Focused Job Growth Underpins Broadly Favorable Real Estate Outlook

Hiring improved in March. Employers added 178,000 jobs last month, more than offsetting the loss of 133,000 positions in February. Net hiring for the first quarter of 2026 was 205,000, nearly four times that of the same span in 2025. Even so, March’s employment growth was concentrated in only a few sectors, with most new roles tied to health care, dining, construction, and courier services. Outside those industries, job additions totaled about 34,000, while some white-collar fields and the federal government reported contractions. 

Office prospects positive despite recent payroll dips. Last month, the number of jobs in information and financial activities fell by 18,000. Professional and business services firms hired only 2,000 workers. Overall, employment in these traditionally office-using industries has fallen about 2 percent since the April 2023 peak, but it is still roughly 4 percent higher than in 2019. The amount of occupied office space, meanwhile, only returned to its year-end 2019 level in December 2025. Growth in the traditional office-using workforce suggests increased demand for space, though the main factor affecting office use remains the shift toward hybrid and in-office schedules. The U.S. office sector enjoyed seven consecutive quarters of positive net absorption through the end of last year, lowering vacancy 90 basis points from a high of 17.2 percent, with more declines expected. 


 

 

Manufacturing outlook receives boost.
The manufacturing sector added 15,000 workers in March, the largest increase since November 2023. Overall, manufacturing employment has fallen by over 300,000 since January 2023. While federal policies have increasingly supported domestic manufacturing, establishing such operations can be slow and require significant capital. Varying tariffs and multiple geopolitical events have created economic uncertainty, making it harder for many firms to commit. Nonetheless, the development of new manufacturing space has been increasing since 2021, with more than 78 million square feet under construction as of April. Semiconductor and battery manufacturing facilities in states like Georgia, Texas, and Ohio lead the pipeline. Vacancy, meanwhile, ended last year in the mid-5 percent zone, over 200 basis points below the overall industrial rate. 
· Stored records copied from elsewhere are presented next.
(* ===== verification/BufferPool.v ===== *)
(** * The buffer pool of the reverse proxy ([resolver/internal/handler/handler.go])

    Copying a response needs a buffer; the reverse proxy takes one from the pool
    and puts it back when the copying ends.  Buffers are allocations: [memory]
    gives the length of each.  [sync.Pool] may drop what it holds at any time and
    hands out any of the rest, or nil. *)

From S2P Require Import Prelude.

(** An allocated buffer, by its address. *)
Abbreviation buffer := nat.

Record bufferPool := mkPool {
  memory : gmap buffer nat;
  pool : list buffer
}.

Definition NewBufferPool : bufferPool := mkPool ∅ [].

Definition buffer_size : nat := 32 * 1024.
Arguments buffer_size : simpl never.

(** [pool.Get()] took the buffer at position [i] of the pool, or returned nil;
    then [fresh] is allocated. *)
Definition Get (i : option nat) (fresh : buffer) (b : bufferPool) : buffer * bufferPool :=
  match i ≫= (fun i => pool b !! i) with
  | Some buf => (buf, mkPool (memory b) (delete (default 0 i) (pool b)))
  | None => (fresh, mkPool (<[fresh := buffer_size]> (memory b)) (pool b))
  end.

Definition Put (buf : buffer) (b : bufferPool) : bufferPool := mkPool (memory b) (buf :: pool b).

(** The garbage collector empties a part of the pool. *)
Definition drop_at (i : nat) (b : bufferPool) : bufferPool := mkPool (memory b) (delete i (pool b)).

(** ** The proxy's use of it *)

(** The pool and the buffers that copying goroutines hold. *)
Record pool_state := mkPoolState { the_pool : bufferPool; held : gmap nat buffer }.

(** [copyResponse] of goroutine [g] takes a buffer and puts it back. *)
Inductive pool_step : pool_state -> pool_state -> Prop :=
| pool_get g i fresh b h buf b' :
    h !! g = None -> memory b !! fresh = None -> Get i fresh b = (buf, b') ->
    pool_step (mkPoolState b h) (mkPoolState b' (<[g := buf]> h))
| pool_put g buf b h :
    h !! g = Some buf -> pool_step (mkPoolState b h) (mkPoolState (Put buf b) (delete g h))
| pool_gc i b h : pool_step (mkPoolState b h) (mkPoolState (drop_at i b) h).

(** Every buffer in use is allocated with the full size, and no buffer is used
    twice: not by two goroutines, not by a goroutine and the pool. *)
Record pool_inv (s : pool_state) : Prop := {
  pool_sized : forall buf, buf ∈ pool (the_pool s) -> memory (the_pool s) !! buf = Some buffer_size;
  pool_unique : NoDup (pool (the_pool s));
  held_sized : forall g buf, held s !! g = Some buf -> memory (the_pool s) !! buf = Some buffer_size;
  held_unique : forall g1 g2 buf, held s !! g1 = Some buf -> held s !! g2 = Some buf -> g1 = g2;
  held_not_pooled : forall g buf, held s !! g = Some buf -> buf ∉ pool (the_pool s)
}.

Lemma delete_elem {A} (i : nat) (l : list A) x : x ∈ delete i l -> x ∈ l.
Proof. intros H. eapply elem_of_submseteq; [exact H|]. apply sublist_submseteq, sublist_delete. Qed.

Lemma delete_NoDup {A} (i : nat) (l : list A) : NoDup l -> NoDup (delete i l).
Proof. intros H. eapply sublist_NoDup; [exact H|]. apply sublist_delete. Qed.

Lemma delete_not_elem {A} (i : nat) (l : list A) x : NoDup l -> l !! i = Some x -> x ∉ delete i l.
Proof.
  intros Hnd Hi Hin. apply delete_Permutation in Hi. rewrite Hi in Hnd.
  apply NoDup_cons in Hnd as [? _]. done.
Qed.

(** What [Get] can return: a pooled buffer, taken out, or a new one. *)
Lemma Get_cases i fresh b buf b' :
  Get i fresh b = (buf, b') ->
  (exists j, pool b !! j = Some buf /\ b' = mkPool (memory b) (delete j (pool b)))
  \/ (buf = fresh /\ b' = mkPool (<[fresh := buffer_size]> (memory b)) (pool b)).
Proof.
  unfold Get. destruct i as [j|]; simpl; [destruct (pool b !! j) eqn:Hj|];
    intros [= <- <-]; [left; by exists j|by right..].
Qed.

Lemma pool_inv_get g i fresh b h buf b' :
  h !! g = None -> memory b !! fresh = None -> Get i fresh b = (buf, b') ->
  pool_inv (mkPoolState b h) -> pool_inv (mkPoolState b' (<[g := buf]> h)).
Proof.
  intros Hg Hfresh [(j & Hj & ->)|(-> & ->)]%Get_cases [Hps Hpu Hhs Hhu Hhp]; simpl in *.
  - assert (buf ∈ pool b) as Hin by by eapply list_elem_of_lookup_2.
    split; simpl.
    + intros x Hx%delete_elem. by apply Hps.
    + by apply delete_NoDup.
    + intros g' x. destruct (decide (g = g')) as [<-|]; [rewrite lookup_insert_eq|rewrite lookup_insert_ne by done].
      * intros [= <-]. by apply Hps.
      * apply Hhs.
    + intros g1 g2 x. rewrite !lookup_insert_Some.
      intros [[<- <-]|[? H1]] [[<- ?]|[? H2]]; try done; [|subst|by eapply Hhu];
        exfalso; eapply Hhp; eauto.
    + intros g' x. rewrite lookup_insert_Some. intros [[<- <-]|[? H1]].
      * by apply delete_not_elem.
      * intros Hx%delete_elem. by eapply Hhp.
  - assert (forall x, memory b !! x = Some buffer_size -> x <> fresh) as Hne by (intros x ? ->; congruence).
    split; simpl.
    + intros x Hx. rewrite lookup_insert_ne; [by apply Hps|]. by apply not_eq_sym, Hne, Hps.
    + done.
    + intros g' x. rewrite lookup_insert_Some. intros [[<- <-]|[? H1]]; [apply lookup_insert_eq|].
      rewrite lookup_insert_ne; [by eapply Hhs|]. apply not_eq_sym, Hne. by eapply Hhs.
    + intros g1 g2 x. rewrite !lookup_insert_Some.
      intros [[<- <-]|[? H1]] [[<- ?]|[? H2]]; try done; [|subst|by eapply Hhu];
        exfalso; eapply Hne; [by eapply Hhs|done|by eapply Hhs|done].
    + intros g' x. rewrite lookup_insert_Some. intros [[<- <-]|[? H1]]; [|by eapply Hhp].
      intros Hx%Hps. by apply Hne in Hx.
Qed.

Lemma pool_inv_step s s' : pool_inv s -> pool_step s s' -> pool_inv s'.
Proof.
  intros Hinv Hstep. destruct Hstep as [g i fresh b h buf b' Hg Hfresh HG|g buf b h Hg|i b h].
  - by eapply pool_inv_get.
  - destruct Hinv as [Hps Hpu Hhs Hhu Hhp]; simpl in *. split; simpl.
    + intros x [->|Hx]%elem_of_cons; [by eapply Hhs|by apply Hps].
    + constructor; [by eapply Hhp|done].
    + intros g' x [_ H]%lookup_delete_Some. by eapply Hhs.
    + intros g1 g2 x [_ H1]%lookup_delete_Some [_ H2]%lookup_delete_Some. by eapply Hhu.
    + intros g' x [Hne H]%lookup_delete_Some [->|Hx]%elem_of_cons; [|by eapply Hhp].
      apply Hne. by eapply Hhu.
  - destruct Hinv as [Hps Hpu Hhs Hhu Hhp]; simpl in *. split; simpl; try done.
    + intros x Hx%delete_elem. by apply Hps.
    + by apply delete_NoDup.
    + intros g x Hg Hx%delete_elem. by eapply Hhp.
Qed.

(** The buffers the proxy copies with are safe to use: whatever the pool drops
    and in whatever order goroutines take and return buffers, each buffer in use
    has the full size and belongs to one goroutine alone. *)
Theorem buffers_exclusive s (Hr : rtc pool_step (mkPoolState NewBufferPool ∅) s) :
  (forall g buf, held s !! g = Some buf ->
     memory (the_pool s) !! buf = Some buffer_size /\ buf ∉ pool (the_pool s))
  /\ (forall g1 g2 buf, held s !! g1 = Some buf -> held s !! g2 = Some buf -> g1 = g2).
Proof.
  assert (pool_inv s) as [].
  { revert s Hr. apply rtc_ind_r; [|intros; by eapply pool_inv_step]. split; simpl; try done.
    - intros x Hx. by apply not_elem_of_nil in Hx.
    - constructor. }
  split; [|done]. intros g buf Hg. split; [by eapply held_sized0|by eapply held_not_pooled0].
Qed.

(** Two goroutines, the second with the buffer that the first returned. *)
Lemma buffers_exclusive_witness :
  let s := mkPoolState (mkPool {[ 7 := buffer_size ]} []) {[ 2 := 7 ]} in
  (forall g buf, held s !! g = Some buf ->
     memory (the_pool s) !! buf = Some buffer_size /\ buf ∉ pool (the_pool s))
  /\ (forall g1 g2 buf, held s !! g1 = Some buf -> held s !! g2 = Some buf -> g1 = g2).
Proof.
  apply (buffers_exclusive (mkPoolState (mkPool {[ 7 := buffer_size ]} []) {[ 2 := 7 ]})).
  eapply rtc_l; [by apply (pool_get 1 None 7)|]. simpl.
  eapply rtc_l; [by apply (pool_put 1 7)|].
  eapply rtc_l; [by apply (pool_get 2 (Some 0) 8)|]. apply rtc_refl.
Defined.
Lower in-migration constraining labor force. The unemployment rate dipped 10 basis points to 4.3 percent last month, staying within the same low-to-mid 4 percent band for the past 22 months. March’s decline, however, was driven more by a shrinking labor force than by increased hiring. Lower net international migration has slowed population growth, especially in some of the country’s largest metros, weighing on labor supply and new housing demand. 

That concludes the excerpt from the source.